**Record extracts:**

[Start of section]

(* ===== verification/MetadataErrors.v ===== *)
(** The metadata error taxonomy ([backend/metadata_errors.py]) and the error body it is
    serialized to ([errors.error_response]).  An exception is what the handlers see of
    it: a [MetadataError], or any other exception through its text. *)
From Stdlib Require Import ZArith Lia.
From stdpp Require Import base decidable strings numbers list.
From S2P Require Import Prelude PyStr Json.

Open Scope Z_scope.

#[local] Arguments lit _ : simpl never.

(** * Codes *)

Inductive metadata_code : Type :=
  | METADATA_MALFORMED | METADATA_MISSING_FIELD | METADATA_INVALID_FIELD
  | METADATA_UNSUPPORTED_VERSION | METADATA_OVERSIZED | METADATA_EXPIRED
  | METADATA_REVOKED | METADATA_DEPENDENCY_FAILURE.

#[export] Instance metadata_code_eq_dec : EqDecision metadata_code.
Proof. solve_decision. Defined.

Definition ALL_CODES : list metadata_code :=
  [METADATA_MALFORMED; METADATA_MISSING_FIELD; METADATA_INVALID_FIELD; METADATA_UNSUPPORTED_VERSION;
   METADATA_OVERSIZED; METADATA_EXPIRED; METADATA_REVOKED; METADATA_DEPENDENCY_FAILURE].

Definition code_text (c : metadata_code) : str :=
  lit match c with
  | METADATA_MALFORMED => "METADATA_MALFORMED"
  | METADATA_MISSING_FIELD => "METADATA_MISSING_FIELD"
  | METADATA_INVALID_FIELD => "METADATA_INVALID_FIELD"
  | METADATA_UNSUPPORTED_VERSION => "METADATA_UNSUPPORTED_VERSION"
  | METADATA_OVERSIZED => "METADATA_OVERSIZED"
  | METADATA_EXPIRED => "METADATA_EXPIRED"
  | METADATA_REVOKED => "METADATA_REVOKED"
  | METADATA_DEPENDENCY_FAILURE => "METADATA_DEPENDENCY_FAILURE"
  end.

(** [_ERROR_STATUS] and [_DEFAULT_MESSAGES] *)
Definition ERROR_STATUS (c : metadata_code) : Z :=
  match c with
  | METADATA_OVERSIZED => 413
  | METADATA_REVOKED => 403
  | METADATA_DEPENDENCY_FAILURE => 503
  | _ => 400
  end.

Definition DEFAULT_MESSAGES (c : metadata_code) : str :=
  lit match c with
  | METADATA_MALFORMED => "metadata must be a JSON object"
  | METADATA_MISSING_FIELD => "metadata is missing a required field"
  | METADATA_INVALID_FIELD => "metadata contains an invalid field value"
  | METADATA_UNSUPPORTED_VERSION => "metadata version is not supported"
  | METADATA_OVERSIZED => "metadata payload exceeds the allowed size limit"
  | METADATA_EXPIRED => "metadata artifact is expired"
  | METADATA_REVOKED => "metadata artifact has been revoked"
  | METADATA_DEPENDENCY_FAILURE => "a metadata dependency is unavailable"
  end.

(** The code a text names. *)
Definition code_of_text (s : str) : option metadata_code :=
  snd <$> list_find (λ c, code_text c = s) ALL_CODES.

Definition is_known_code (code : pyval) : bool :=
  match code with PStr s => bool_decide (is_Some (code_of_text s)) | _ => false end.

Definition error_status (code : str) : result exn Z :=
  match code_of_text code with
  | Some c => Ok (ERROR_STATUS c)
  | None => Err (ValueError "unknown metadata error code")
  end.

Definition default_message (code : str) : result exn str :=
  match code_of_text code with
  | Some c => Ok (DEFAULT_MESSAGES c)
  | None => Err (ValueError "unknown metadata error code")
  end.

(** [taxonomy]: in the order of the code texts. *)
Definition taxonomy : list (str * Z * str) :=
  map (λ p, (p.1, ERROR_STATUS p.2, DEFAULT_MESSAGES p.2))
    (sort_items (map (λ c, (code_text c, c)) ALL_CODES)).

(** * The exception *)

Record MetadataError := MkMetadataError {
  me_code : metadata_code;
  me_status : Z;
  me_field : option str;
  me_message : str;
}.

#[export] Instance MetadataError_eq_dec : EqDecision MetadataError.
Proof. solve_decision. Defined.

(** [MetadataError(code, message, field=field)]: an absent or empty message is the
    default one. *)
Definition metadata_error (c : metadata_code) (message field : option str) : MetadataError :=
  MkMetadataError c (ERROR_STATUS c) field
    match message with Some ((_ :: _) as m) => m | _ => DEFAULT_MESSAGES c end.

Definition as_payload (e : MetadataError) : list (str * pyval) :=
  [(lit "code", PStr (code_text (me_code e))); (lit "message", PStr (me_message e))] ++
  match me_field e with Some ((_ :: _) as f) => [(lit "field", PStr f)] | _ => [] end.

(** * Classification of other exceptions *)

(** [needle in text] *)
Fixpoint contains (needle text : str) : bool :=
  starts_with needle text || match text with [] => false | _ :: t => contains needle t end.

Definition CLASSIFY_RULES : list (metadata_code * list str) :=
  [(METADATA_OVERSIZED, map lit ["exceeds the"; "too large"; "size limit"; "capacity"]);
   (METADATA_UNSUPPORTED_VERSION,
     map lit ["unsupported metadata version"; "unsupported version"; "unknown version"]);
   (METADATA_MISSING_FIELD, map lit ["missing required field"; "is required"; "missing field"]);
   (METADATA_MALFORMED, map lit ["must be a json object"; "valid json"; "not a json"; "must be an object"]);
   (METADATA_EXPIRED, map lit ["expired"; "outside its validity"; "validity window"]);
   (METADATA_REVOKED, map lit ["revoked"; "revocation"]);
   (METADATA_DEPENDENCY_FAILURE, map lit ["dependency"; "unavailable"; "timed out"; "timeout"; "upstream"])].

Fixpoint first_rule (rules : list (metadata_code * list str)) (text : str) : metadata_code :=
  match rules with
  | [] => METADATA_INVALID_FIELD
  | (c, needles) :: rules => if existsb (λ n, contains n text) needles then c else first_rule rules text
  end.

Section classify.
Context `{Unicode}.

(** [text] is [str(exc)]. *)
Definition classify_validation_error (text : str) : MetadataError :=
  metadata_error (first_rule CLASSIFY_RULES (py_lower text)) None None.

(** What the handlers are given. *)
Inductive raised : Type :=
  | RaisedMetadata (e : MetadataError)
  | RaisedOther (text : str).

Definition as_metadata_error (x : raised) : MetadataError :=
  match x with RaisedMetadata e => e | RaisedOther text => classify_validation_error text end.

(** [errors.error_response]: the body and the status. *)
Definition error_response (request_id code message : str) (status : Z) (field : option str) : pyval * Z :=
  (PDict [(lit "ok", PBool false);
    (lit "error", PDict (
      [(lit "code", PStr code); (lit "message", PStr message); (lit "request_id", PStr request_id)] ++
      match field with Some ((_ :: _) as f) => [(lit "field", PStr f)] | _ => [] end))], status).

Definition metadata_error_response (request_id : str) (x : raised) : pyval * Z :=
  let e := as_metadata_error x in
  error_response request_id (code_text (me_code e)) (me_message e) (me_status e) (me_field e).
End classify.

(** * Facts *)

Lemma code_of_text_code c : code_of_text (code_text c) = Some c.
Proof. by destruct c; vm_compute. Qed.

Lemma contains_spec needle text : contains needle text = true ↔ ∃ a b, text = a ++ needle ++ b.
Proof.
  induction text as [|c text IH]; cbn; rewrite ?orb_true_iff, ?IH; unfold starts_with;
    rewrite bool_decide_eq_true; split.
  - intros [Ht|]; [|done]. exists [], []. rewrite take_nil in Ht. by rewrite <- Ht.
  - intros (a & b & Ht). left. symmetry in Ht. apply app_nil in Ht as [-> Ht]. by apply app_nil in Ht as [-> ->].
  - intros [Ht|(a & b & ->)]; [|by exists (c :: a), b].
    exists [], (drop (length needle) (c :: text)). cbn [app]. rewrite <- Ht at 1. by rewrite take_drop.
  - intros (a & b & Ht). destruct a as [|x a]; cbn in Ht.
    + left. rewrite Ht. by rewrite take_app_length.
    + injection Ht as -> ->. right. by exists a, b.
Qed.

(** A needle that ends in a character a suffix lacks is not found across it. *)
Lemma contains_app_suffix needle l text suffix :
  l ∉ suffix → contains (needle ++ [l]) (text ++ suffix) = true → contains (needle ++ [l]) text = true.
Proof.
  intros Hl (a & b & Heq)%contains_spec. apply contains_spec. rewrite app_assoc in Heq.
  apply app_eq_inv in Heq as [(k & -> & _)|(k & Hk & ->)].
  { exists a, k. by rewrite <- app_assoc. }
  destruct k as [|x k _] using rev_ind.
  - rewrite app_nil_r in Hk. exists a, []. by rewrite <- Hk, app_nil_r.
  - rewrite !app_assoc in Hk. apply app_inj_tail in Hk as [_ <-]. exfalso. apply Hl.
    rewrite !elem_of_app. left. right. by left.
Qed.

[End of section]

**Brief:** Using the records above, set down exactly the lines from the one with "me_status : Z;" through the one with "(** [needle in text] *)", inclusive, and nothing more.

**Task answer:**
  me_status : Z;
  me_field : option str;
  me_message : str;
}.

#[export] Instance MetadataError_eq_dec : EqDecision MetadataError.
Proof. solve_decision. Defined.

(** [MetadataError(code, message, field=field)]: an absent or empty message is the
    default one. *)
Definition metadata_error (c : metadata_code) (message field : option str) : MetadataError :=
  MkMetadataError c (ERROR_STATUS c) field
    match message with Some ((_ :: _) as m) => m | _ => DEFAULT_MESSAGES c end.

Definition as_payload (e : MetadataError) : list (str * pyval) :=
  [(lit "code", PStr (code_text (me_code e))); (lit "message", PStr (me_message e))] ++
  match me_field e with Some ((_ :: _) as f) => [(lit "field", PStr f)] | _ => [] end.

(** * Classification of other exceptions *)

(** [needle in text] *)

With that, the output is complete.